**Source data**
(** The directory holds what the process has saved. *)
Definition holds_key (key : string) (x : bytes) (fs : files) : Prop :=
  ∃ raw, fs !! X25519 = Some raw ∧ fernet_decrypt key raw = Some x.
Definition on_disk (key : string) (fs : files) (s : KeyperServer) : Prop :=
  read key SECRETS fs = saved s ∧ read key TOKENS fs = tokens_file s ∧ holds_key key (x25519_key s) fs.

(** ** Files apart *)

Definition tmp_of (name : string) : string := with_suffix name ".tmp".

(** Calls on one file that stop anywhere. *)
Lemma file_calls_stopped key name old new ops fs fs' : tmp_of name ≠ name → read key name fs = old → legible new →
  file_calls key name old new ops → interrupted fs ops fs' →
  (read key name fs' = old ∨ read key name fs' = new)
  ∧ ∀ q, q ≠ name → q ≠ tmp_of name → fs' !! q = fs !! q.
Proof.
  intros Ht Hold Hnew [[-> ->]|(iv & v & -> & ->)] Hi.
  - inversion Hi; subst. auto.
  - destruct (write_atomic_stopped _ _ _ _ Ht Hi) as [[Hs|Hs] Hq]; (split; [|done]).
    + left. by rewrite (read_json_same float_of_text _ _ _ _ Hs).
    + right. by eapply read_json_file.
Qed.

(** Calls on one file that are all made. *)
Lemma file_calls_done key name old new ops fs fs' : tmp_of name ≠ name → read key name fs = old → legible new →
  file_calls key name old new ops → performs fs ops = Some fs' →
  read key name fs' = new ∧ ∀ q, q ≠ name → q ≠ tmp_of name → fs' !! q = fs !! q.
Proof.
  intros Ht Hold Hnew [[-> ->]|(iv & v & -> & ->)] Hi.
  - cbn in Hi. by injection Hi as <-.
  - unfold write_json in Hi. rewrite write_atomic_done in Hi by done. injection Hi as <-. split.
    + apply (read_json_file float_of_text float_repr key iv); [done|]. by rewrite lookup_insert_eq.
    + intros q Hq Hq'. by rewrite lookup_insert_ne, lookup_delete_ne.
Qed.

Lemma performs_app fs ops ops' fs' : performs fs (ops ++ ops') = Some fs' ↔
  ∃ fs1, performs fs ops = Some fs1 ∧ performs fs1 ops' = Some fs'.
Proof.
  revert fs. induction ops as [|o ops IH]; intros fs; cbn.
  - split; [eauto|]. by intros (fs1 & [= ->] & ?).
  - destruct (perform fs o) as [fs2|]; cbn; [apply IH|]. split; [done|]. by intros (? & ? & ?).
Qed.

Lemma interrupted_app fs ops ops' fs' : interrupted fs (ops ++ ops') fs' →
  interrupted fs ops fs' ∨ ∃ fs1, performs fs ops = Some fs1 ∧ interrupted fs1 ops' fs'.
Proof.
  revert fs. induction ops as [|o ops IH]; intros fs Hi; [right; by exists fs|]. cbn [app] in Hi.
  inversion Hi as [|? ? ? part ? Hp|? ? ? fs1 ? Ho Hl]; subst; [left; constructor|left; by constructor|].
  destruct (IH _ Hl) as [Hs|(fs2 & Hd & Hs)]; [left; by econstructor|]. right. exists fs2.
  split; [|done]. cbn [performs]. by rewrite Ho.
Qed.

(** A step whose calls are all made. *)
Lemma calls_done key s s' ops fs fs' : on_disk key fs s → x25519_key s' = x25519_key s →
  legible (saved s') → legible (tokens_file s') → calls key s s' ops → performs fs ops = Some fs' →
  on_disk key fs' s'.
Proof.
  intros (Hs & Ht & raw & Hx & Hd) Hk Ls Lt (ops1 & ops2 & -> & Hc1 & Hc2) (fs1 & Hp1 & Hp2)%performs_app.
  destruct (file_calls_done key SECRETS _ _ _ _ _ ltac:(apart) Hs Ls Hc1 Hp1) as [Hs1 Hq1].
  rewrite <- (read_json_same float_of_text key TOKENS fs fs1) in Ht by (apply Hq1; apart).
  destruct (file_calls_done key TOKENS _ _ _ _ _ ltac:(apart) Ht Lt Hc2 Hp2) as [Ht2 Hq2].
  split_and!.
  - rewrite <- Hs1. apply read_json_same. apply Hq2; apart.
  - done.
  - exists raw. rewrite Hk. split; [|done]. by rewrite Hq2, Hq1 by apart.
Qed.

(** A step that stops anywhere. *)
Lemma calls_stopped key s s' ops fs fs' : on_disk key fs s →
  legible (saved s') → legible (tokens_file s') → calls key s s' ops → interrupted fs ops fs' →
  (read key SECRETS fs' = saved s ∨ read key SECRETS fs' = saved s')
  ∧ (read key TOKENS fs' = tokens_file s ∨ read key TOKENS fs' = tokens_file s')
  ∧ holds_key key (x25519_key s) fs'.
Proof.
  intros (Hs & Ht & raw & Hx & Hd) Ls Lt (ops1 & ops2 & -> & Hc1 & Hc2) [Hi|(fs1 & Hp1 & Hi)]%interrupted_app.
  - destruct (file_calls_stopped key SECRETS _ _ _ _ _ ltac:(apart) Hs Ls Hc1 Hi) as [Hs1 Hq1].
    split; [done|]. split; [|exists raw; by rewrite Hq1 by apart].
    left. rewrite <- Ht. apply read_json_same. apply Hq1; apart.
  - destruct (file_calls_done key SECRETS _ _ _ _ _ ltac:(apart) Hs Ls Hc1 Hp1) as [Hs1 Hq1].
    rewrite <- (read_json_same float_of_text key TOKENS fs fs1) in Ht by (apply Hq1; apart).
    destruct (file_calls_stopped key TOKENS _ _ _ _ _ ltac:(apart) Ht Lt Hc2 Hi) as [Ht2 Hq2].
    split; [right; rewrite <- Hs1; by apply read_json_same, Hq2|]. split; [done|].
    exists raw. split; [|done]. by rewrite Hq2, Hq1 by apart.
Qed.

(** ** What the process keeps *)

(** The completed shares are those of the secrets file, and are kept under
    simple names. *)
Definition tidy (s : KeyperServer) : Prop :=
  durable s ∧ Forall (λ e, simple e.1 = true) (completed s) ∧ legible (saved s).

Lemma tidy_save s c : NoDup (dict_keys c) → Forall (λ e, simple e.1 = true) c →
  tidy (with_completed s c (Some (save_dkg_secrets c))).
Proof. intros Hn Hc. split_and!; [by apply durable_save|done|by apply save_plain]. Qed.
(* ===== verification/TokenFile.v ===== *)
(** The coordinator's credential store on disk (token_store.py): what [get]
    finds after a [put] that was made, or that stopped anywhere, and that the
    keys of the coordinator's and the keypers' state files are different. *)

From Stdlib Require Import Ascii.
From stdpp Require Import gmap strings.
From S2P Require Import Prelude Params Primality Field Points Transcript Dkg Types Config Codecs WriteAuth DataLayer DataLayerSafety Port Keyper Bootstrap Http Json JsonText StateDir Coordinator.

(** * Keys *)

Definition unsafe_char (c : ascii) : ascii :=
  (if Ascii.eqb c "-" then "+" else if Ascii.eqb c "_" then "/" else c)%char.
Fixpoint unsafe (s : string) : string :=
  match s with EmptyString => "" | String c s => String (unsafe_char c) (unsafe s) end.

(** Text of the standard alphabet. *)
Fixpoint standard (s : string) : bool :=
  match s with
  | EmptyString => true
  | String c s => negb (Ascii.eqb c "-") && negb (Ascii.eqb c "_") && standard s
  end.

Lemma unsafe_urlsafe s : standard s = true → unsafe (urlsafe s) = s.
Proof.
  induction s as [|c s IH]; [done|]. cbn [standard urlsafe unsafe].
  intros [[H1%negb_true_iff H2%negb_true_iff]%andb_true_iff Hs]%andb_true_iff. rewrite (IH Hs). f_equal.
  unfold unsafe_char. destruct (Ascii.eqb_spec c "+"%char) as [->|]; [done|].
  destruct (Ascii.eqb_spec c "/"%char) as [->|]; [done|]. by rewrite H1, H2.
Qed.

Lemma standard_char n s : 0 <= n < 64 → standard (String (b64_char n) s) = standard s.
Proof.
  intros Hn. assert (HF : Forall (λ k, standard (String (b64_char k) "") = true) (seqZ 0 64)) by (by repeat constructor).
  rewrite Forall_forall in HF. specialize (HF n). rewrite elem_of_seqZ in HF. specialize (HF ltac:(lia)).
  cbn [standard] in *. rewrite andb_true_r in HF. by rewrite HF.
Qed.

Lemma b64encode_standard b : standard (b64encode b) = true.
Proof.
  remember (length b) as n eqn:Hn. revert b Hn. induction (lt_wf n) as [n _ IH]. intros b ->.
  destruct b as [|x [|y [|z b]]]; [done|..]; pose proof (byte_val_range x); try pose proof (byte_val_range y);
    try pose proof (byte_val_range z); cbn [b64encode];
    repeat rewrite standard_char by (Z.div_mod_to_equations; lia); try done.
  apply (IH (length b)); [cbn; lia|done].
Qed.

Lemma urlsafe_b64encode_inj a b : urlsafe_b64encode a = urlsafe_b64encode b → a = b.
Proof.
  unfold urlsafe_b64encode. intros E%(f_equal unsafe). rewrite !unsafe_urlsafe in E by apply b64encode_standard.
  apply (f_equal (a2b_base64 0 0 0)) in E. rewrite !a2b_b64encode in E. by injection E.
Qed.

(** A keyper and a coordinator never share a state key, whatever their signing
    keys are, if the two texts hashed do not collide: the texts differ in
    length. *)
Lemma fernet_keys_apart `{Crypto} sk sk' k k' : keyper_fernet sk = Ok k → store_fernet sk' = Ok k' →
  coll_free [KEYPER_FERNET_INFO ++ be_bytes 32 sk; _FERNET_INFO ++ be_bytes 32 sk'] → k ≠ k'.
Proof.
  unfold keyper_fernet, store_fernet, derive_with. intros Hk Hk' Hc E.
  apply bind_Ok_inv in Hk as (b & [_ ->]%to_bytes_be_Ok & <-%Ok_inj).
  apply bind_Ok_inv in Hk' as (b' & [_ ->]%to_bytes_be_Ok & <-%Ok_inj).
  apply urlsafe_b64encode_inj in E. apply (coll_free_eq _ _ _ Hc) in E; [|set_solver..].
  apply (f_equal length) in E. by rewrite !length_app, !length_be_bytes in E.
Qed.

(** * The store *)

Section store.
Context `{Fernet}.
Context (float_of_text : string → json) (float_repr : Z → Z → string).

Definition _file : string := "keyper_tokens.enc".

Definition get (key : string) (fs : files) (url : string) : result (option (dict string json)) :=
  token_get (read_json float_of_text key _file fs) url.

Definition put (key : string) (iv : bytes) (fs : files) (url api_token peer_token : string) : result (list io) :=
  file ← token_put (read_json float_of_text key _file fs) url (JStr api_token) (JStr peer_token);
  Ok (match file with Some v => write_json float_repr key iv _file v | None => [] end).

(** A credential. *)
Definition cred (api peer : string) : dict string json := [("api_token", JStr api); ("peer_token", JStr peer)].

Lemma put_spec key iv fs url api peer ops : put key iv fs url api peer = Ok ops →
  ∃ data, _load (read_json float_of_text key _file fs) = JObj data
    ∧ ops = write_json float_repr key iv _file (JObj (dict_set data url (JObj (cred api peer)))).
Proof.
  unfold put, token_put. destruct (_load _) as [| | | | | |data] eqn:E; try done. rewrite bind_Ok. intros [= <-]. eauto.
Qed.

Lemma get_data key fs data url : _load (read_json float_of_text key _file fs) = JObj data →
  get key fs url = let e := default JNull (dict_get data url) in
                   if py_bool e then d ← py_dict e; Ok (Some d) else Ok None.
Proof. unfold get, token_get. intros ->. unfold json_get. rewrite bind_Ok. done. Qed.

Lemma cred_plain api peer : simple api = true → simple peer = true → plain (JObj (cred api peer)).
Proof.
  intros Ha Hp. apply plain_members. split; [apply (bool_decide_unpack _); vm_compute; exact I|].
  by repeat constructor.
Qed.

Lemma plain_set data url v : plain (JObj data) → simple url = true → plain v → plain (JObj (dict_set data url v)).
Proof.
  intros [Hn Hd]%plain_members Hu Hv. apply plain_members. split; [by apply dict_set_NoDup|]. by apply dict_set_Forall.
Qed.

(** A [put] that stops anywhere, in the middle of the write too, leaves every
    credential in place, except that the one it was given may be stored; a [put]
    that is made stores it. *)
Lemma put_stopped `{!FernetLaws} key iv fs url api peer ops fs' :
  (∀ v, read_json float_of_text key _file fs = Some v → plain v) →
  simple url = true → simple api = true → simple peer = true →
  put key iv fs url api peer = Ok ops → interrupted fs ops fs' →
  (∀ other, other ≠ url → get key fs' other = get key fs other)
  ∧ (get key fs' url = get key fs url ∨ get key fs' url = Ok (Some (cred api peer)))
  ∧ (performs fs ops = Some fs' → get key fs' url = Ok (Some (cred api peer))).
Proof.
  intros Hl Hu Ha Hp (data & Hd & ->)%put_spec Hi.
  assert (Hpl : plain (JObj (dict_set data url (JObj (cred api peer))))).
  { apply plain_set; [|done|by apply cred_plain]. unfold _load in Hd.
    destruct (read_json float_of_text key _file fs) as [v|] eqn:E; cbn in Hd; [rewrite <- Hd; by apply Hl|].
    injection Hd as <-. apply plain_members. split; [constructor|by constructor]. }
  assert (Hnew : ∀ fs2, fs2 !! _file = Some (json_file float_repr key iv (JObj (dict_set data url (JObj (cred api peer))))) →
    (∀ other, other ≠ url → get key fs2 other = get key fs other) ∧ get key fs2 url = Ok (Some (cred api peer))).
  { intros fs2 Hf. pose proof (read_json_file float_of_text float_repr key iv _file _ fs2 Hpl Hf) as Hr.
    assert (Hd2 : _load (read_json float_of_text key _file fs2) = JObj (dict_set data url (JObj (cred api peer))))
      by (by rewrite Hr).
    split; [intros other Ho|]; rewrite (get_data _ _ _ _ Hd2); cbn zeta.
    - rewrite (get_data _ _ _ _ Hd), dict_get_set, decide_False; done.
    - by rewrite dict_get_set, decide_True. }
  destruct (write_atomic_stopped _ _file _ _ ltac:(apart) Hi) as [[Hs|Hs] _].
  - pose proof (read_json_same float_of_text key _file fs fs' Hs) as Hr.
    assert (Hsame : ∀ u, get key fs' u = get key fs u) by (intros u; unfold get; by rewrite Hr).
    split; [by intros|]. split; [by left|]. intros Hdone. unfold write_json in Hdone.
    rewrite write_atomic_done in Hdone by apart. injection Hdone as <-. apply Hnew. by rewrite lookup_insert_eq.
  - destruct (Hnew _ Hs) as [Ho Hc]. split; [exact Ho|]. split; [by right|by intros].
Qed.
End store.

**Task goal**
Reproduce verbatim the lines above, from the line with "(** Calls on one file that stop anywhere. *)" through the line with "file_calls key name old new ops → performs".

**Task output**
(** Calls on one file that stop anywhere. *)
Lemma file_calls_stopped key name old new ops fs fs' : tmp_of name ≠ name → read key name fs = old → legible new →
  file_calls key name old new ops → interrupted fs ops fs' →
  (read key name fs' = old ∨ read key name fs' = new)
  ∧ ∀ q, q ≠ name → q ≠ tmp_of name → fs' !! q = fs !! q.
Proof.
  intros Ht Hold Hnew [[-> ->]|(iv & v & -> & ->)] Hi.
  - inversion Hi; subst. auto.
  - destruct (write_atomic_stopped _ _ _ _ Ht Hi) as [[Hs|Hs] Hq]; (split; [|done]).
    + left. by rewrite (read_json_same float_of_text _ _ _ _ Hs).
    + right. by eapply read_json_file.
Qed.

(** Calls on one file that are all made. *)
Lemma file_calls_done key name old new ops fs fs' : tmp_of name ≠ name → read key name fs = old → legible new →
  file_calls key name old new ops → performs fs ops = Some fs' →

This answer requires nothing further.